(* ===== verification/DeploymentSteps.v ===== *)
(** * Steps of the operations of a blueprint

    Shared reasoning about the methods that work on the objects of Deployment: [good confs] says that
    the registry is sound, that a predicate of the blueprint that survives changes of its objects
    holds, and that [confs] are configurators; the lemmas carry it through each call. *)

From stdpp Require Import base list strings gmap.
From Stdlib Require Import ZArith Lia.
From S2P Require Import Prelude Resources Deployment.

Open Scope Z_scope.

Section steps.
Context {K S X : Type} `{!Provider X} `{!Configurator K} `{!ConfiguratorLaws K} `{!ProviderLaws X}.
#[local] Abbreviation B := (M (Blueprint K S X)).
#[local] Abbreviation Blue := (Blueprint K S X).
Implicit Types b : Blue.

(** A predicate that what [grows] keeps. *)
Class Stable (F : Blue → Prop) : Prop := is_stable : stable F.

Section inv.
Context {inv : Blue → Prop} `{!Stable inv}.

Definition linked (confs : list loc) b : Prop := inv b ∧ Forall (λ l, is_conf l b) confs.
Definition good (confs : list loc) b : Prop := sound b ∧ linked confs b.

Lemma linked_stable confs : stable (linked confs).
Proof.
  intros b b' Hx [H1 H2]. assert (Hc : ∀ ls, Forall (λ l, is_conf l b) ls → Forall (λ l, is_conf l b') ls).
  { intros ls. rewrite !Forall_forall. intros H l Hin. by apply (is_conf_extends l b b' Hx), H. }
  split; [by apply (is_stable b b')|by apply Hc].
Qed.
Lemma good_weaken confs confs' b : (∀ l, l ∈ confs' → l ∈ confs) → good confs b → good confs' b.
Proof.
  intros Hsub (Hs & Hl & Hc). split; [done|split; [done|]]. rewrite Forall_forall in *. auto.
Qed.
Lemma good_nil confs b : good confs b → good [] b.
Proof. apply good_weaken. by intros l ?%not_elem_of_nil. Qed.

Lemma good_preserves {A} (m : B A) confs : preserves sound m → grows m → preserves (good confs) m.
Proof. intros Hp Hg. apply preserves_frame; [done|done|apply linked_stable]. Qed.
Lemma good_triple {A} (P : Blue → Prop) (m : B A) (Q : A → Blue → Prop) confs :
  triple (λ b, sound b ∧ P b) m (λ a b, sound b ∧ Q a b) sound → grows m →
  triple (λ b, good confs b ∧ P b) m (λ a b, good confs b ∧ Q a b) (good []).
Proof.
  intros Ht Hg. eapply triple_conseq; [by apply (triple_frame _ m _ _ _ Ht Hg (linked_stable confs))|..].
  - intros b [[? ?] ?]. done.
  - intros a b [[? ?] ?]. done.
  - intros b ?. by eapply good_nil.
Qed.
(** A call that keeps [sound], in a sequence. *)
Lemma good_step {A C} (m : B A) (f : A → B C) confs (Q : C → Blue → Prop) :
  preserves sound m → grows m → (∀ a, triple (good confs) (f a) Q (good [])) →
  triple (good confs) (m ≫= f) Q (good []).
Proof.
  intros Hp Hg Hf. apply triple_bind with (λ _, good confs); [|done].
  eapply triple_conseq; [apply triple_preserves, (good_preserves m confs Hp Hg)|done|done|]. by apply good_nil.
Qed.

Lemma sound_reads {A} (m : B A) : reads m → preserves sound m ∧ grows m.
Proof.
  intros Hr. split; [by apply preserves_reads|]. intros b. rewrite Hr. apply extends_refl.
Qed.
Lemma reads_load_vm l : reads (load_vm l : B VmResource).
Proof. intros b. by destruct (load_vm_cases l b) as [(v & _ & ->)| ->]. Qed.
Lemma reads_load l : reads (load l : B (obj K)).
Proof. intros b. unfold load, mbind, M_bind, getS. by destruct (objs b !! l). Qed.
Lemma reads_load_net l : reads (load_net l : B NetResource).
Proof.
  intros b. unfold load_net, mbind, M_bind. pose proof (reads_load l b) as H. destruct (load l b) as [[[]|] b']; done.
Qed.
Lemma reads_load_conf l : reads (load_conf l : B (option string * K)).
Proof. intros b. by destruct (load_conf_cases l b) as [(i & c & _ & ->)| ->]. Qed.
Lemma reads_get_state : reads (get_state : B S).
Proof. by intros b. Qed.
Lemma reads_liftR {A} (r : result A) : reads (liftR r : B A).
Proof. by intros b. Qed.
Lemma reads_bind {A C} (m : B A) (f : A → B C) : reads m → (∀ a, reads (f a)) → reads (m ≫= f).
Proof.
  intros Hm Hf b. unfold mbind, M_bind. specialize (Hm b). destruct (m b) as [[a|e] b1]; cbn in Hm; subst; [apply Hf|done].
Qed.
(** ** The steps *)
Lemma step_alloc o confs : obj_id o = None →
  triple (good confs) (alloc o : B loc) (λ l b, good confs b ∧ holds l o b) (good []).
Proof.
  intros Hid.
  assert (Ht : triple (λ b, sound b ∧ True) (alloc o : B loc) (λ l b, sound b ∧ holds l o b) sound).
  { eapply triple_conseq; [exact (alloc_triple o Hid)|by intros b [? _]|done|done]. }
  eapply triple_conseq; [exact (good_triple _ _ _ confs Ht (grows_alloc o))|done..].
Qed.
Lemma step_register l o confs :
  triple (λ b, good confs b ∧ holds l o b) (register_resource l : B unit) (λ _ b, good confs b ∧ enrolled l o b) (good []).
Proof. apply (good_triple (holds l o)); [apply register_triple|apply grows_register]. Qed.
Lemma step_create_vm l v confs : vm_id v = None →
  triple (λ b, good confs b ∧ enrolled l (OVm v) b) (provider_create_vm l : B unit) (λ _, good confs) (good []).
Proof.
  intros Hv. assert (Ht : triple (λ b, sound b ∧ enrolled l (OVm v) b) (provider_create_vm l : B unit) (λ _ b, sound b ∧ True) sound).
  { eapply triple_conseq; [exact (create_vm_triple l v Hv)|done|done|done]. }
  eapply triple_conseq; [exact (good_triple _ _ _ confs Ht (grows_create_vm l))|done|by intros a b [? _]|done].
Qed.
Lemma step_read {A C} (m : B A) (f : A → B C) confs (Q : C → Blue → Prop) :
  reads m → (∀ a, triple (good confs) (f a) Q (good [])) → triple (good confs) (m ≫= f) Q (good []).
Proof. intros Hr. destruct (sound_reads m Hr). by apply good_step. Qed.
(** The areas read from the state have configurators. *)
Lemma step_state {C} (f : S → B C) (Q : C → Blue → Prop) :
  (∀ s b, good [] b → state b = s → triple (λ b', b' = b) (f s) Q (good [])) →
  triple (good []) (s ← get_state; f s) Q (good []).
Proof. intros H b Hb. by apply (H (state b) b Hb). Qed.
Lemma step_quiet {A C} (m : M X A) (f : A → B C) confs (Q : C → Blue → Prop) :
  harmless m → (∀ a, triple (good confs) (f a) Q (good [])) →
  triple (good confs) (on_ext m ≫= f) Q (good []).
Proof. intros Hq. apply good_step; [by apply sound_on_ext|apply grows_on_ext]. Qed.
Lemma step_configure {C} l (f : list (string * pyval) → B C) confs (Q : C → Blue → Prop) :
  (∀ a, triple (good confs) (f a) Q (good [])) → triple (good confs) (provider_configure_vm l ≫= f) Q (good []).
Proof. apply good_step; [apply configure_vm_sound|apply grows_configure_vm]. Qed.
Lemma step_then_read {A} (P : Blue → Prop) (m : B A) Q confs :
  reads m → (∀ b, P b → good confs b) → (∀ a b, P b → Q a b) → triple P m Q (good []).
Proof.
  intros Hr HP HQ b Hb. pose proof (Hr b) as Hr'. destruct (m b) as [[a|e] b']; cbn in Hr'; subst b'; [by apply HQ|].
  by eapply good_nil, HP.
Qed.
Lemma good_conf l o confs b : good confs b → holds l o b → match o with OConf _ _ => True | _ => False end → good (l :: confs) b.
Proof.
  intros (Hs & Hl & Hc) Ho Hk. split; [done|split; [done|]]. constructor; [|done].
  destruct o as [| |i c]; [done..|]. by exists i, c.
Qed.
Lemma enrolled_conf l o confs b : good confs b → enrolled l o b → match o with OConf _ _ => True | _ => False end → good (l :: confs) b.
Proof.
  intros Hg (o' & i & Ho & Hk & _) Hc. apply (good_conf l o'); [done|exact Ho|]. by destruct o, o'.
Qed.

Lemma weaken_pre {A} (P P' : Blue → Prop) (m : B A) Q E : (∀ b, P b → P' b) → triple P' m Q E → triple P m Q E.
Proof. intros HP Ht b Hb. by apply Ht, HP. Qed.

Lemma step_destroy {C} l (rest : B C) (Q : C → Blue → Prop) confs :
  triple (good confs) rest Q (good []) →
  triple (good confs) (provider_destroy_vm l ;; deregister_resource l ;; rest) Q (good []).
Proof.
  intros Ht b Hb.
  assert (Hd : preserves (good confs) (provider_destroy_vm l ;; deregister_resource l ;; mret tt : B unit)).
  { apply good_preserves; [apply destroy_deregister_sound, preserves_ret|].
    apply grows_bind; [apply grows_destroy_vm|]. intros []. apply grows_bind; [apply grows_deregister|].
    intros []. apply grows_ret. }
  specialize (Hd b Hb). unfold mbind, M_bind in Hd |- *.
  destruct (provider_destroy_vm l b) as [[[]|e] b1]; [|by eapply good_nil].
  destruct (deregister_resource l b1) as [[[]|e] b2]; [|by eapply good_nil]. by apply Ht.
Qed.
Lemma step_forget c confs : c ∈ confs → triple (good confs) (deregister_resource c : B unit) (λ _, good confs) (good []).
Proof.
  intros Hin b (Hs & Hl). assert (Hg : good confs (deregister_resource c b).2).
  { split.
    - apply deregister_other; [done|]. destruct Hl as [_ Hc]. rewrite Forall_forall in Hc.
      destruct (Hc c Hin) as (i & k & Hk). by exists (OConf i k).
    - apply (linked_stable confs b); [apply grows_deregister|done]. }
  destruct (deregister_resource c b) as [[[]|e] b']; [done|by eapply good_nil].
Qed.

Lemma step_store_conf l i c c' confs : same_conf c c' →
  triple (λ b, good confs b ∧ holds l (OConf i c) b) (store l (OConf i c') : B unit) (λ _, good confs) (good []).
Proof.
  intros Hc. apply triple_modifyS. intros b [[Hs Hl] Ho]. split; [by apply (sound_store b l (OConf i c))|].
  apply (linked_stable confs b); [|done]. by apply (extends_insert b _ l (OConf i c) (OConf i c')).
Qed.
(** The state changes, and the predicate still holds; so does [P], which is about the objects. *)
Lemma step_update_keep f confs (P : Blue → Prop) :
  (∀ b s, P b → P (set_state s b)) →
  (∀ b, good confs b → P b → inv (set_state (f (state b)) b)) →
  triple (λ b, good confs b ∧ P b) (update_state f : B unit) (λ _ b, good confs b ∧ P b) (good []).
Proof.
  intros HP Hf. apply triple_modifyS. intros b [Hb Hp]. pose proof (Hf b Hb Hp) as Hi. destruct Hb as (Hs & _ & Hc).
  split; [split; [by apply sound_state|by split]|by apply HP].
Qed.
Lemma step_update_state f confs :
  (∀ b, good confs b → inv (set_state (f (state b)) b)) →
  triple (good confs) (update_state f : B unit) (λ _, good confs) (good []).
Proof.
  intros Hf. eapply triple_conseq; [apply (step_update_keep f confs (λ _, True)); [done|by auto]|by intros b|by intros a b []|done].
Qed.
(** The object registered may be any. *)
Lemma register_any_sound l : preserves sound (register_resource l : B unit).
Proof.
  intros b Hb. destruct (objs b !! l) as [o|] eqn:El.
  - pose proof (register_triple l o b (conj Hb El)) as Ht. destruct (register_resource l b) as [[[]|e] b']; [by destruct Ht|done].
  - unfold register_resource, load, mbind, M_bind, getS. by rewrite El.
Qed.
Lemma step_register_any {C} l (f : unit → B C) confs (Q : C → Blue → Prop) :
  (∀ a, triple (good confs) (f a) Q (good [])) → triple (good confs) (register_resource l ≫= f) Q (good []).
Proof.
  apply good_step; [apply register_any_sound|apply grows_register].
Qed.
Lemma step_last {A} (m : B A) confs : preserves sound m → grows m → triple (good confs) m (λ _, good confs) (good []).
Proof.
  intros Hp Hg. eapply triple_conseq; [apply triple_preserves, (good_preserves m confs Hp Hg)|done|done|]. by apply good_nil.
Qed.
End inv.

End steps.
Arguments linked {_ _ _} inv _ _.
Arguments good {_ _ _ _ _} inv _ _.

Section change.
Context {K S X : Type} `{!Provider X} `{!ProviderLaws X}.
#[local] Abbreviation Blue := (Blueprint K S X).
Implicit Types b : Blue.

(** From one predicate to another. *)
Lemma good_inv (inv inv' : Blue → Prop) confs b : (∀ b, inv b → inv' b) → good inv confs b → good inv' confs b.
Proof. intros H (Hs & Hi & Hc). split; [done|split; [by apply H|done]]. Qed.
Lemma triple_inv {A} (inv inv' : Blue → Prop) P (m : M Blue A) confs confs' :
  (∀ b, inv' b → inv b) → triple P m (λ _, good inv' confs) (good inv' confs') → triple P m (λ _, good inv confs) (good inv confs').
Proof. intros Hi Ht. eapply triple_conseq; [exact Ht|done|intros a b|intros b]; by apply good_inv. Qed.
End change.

++++++++

From the first line of the records above down to the line containing "Shared reasoning about", repeat each line exactly as written. Include both of those lines and add nothing.

THE COMPLETED TASK
(* ===== verification/DeploymentSteps.v ===== *)
(** * Steps of the operations of a blueprint

    Shared reasoning about the methods that work on the objects of Deployment: [good confs] says that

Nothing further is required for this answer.